In all these operations Berkley evinced the highest technical skill, firmness, and tact. He was a zealous advocate of the contract system, then regarded with some suspicion by the government, and he was strongly in favour of the employment of native agency. This gained him great popularity with the natives of Bombay. On his return to England, Stephenson said of him that "he had succeeded not only in engineering matter .. . but in the more difficult task of engineering men." Berkley gave the details of his great engineering work in an address to the Mechanics' Institute of Bombay. He took an active part in the scientific and other useful institutions of Bombay, and evinced always an especial interest in the Mechanics' Institute, where a "Berkley gold medal" was founded in his name. In 1855 he became a magistrate; in 1857 a commissioner of the Bombay Municipal Board, and in 1858 a member of the Senate of Bombay University. His health failing, Berkley came in 1856 to England, but revisited India to see his cherished work on the Bhore Ghât fully developed.
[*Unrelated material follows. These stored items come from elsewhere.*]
(* ===== verification/HowTo.v ===== *)
(** * The how-to page (src/ui/src/routes/HowTo.tsx)

    The onboarding guide: snippets personalised with the gateway's address and the
    picked model, in tabs.  Snippets are kept as the template literals of the source,
    with their substitutions, and expanded; those that are JSON documents are read
    back (Json.v). *)

From Stdlib Require Import String.
From S2P Require Import Prelude JsNumber JsString View Format ApiTypes Json.
Import Format Template Json.

(** ** The page *)

Module HowTo.

Definition KEY_PLACEHOLDER : jsstr := js "sk-...".
Definition MODEL_PLACEHOLDER : jsstr := js "<model>".
Definition AUTH_HEADER : jsstr := js "x-litellm-api-key".
Definition FALLBACK_API_BASE : jsstr := js "https://api.your-domain.example".

Definition TOC : list (jsstr * jsstr) :=
  [(js "quickstart", js "Quickstart"); (js "tools", js "Editors & CLIs"); (js "mcp", js "MCP servers");
   (js "chat", js "No terminal?"); (js "troubleshooting", js "Troubleshooting")].

(** *** Tools *)

Record Caveat := { c_note : jsstr; c_caption : jsstr; c_code : jsstr }.

Record ToolVariant := {
  v_id : jsstr;
  subLabel : option jsstr;
  ready : bool;
  code : jsstr;
  caption : option jsstr;
  note : option jsstr;
  guide : option (jsstr * jsstr);
  caveat : option Caveat
}.

(** [enabled] is present and [false] for a family that is hidden. *)
Record ToolGroup := { g_id : jsstr; g_label : jsstr; enabled : option bool; variants : list ToolVariant }.

Section snippets.
Context (env : Env).

(** **** Quickstart *)

Definition curlSnippet : jsstr := template env
  ["curl ${apiBase}/v1/chat/completions \";
   "  -H ^${AUTH_HEADER}: Bearer ${KEY_PLACEHOLDER}^ \";
   "  -H ^Content-Type: application/json^ \";
   "  -d '{";
   "    ^model^: ^${pickedModel}^,";
   "    ^messages^: [{ ^role^: ^user^, ^content^: ^Hello!^ }]";
   "  }'"]%string.

Definition pySnippet : jsstr := template env
  ["from openai import OpenAI";
   EmptyString;
   "client = OpenAI(api_key=^${KEY_PLACEHOLDER}^, base_url=^${apiBase}/v1^)";
   EmptyString;
   "resp = client.chat.completions.create(";
   "    model=^${pickedModel}^,";
   "    messages=[{^role^: ^user^, ^content^: ^Hello!^}],";
   ")";
   "print(resp.choices[0].message.content)"]%string.

Definition tsSnippet : jsstr := template env
  ["import OpenAI from ^openai^;";
   EmptyString;
   "const client = new OpenAI({";
   "  apiKey: ^${KEY_PLACEHOLDER}^,";
   "  baseURL: ^${apiBase}/v1^,";
   "});";
   EmptyString;
   "const resp = await client.chat.completions.create({";
   "  model: ^${pickedModel}^,";
   "  messages: [{ role: ^user^, content: ^Hello!^ }],";
   "});";
   "console.log(resp.choices[0].message.content);"]%string.

Definition expectedResponse : jsstr := template env
  ["{";
   "  ^choices^: [";
   "    { ^message^: { ^role^: ^assistant^, ^content^: ^Hello!^ } }";
   "  ]";
   "}"]%string.

(** **** The MCP gateway *)

Definition mcpConfig : jsstr := template env
  ["{";
   "  ^mcpServers^: {";
   "    ^litellm^: {";
   "      ^url^: ^${mcpUrl}^,";
   "      ^headers^: {";
   "        ^${AUTH_HEADER}^: ^Bearer ${KEY_PLACEHOLDER}^";
   "      }";
   "    }";
   "  }";
   "}"]%string.

Definition mcpFilteredConfig : jsstr := template env
  ["{";
   "  ^mcpServers^: {";
   "    ^litellm^: {";
   "      ^url^: ^${mcpUrl}^,";
   "      ^headers^: {";
   "        ^${AUTH_HEADER}^: ^Bearer ${KEY_PLACEHOLDER}^,";
   "        ^x-mcp-servers^: ^Zapier_Gmail,dev-group^";
   "      }";
   "    }";
   "  }";
   "}"]%string.

Definition mcpCurl : jsstr := template env
  ["# List the MCP tools you can access";
   "curl -s ${apiBase}/mcp-rest/tools/list \";
   "  -H ^${AUTH_HEADER}: Bearer ${KEY_PLACEHOLDER}^ | jq .";
   EmptyString;
   "# Call a tool (server_id + tool name + arguments)";
   "curl -s -X POST ${apiBase}/mcp-rest/tools/call \";
   "  -H ^${AUTH_HEADER}: Bearer ${KEY_PLACEHOLDER}^ \";
   "  -H ^Content-Type: application/json^ \";
   "  -d '{";
   "    ^server_id^: ^Zapier_Gmail^,";
   "    ^name^: ^getProfile^,";
   "    ^arguments^: {}";
   "  }' | jq ."]%string.

(** **** Editors and command-line tools *)

Definition opencode_plugin_code : jsstr := template env
  ["opencode auth login ${window.location.origin}";
   "opencode auth login -p ${config.provider_name}   # opencode v2: opencode auth login ${config.provider_name}"]%string.

Definition opencode_plugin : ToolVariant :=
  {| v_id := js "opencode-plugin"; subLabel := Some (js "SSO plugin"); ready := true; code := opencode_plugin_code;
     caption := Some (js "terminal (once)");
     note := Some (tx "Restart OpenCode afterwards. Models appear under the provider shown above; MCP servers appear disabled (enable one in opencode.json, then `opencode mcp auth <name>`). Unset OPENCODE_MODELS_URL and any exported key for this provider.");
     guide := None;
     caveat := None |}.

Definition opencode_gemini_code : jsstr := template env
  ["{";
   "  ^$schema^: ^https://opencode.ai/config.json^,";
   "  ^enabled_providers^: [^google^],";
   "  ^provider^: {";
   "    ^google^: {";
   "      ^options^: {";
   "        ^baseURL^: ^${apiBase}/gemini/v1beta^,";
   "        ^apiKey^: ^{env:LITELLM_API_KEY}^,";
   "        ^timeout^: 600000";
   "      }";
   "    }";
   "  },";
   "  ^model^: ^google/gemini-flash-latest^,";
   "  ^small_model^: ^google/gemini-flash-lite-latest^";
   "}"]%string.

Definition opencode_gemini : ToolVariant :=
  {| v_id := js "opencode-gemini"; subLabel := Some (js "Gemini"); ready := true; code := opencode_gemini_code;
     caption := Some (js "~/.config/opencode/opencode.json");
     note := Some (tx "Export the key referenced by `{env:LITELLM_API_KEY}` first: `export LITELLM_API_KEY=^sk-...^`, then run `opencode`. Model names must match the Gemini models your gateway exposes.");
     guide := Some (js "https://docs.litellm.ai/docs/tutorials/opencode_integration", js "OpenCode + LiteLLM guide");
     caveat := None |}.

Definition opencode_openai_code : jsstr := template env
  ["{";
   "  ^$schema^: ^https://opencode.ai/config.json^,";
   "  ^provider^: {";
   "    ^litellm^: {";
   "      ^npm^: ^@ai-sdk/openai-compatible^,";
   "      ^name^: ^LiteLLM^,";
   "      ^options^: {";
   "        ^baseURL^: ^${apiBase}/v1^,";
   "        ^apiKey^: ^{env:LITELLM_API_KEY}^";
   "      },";
   "      ^models^: {";
   "        ^${MODEL_PLACEHOLDER}^: { ^name^: ^${MODEL_PLACEHOLDER}^ }";
   "      }";
   "    }";
   "  }";
   "}"]%string.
Compelled, however, by ill-health to leave India, he returned to England in April 1861, but his constitution was imdermined by hard work in a tropical climate, and he died at Sydenham on 26 August 1862 at the comparatively early age of 42. The directors of the Great Indian Peninsula Railway passed a resolution at his death, mentioning him in terms of the highest praise, and directing that a tablet to his memory should be erected in a conspicuous position on the Bhore Ghât incline, and a sum of 8,000l. was raised by the engineers of the railway staff and others for the erection of a monument over his grave, and for the foundation of a Berkley fellowship in his memory at Bombay University. Berkley was a great reader, a clear writer, and a good speaker. He was elected a member of the Institute of Civil Engineers on 4 December 1856, and in 1860 his paper, read before the institute, gained for him the Telford Medal and a council premium of books.

Berkley was buried at Camberwell Old Cemetery. His brother George Berkley was also an engineer.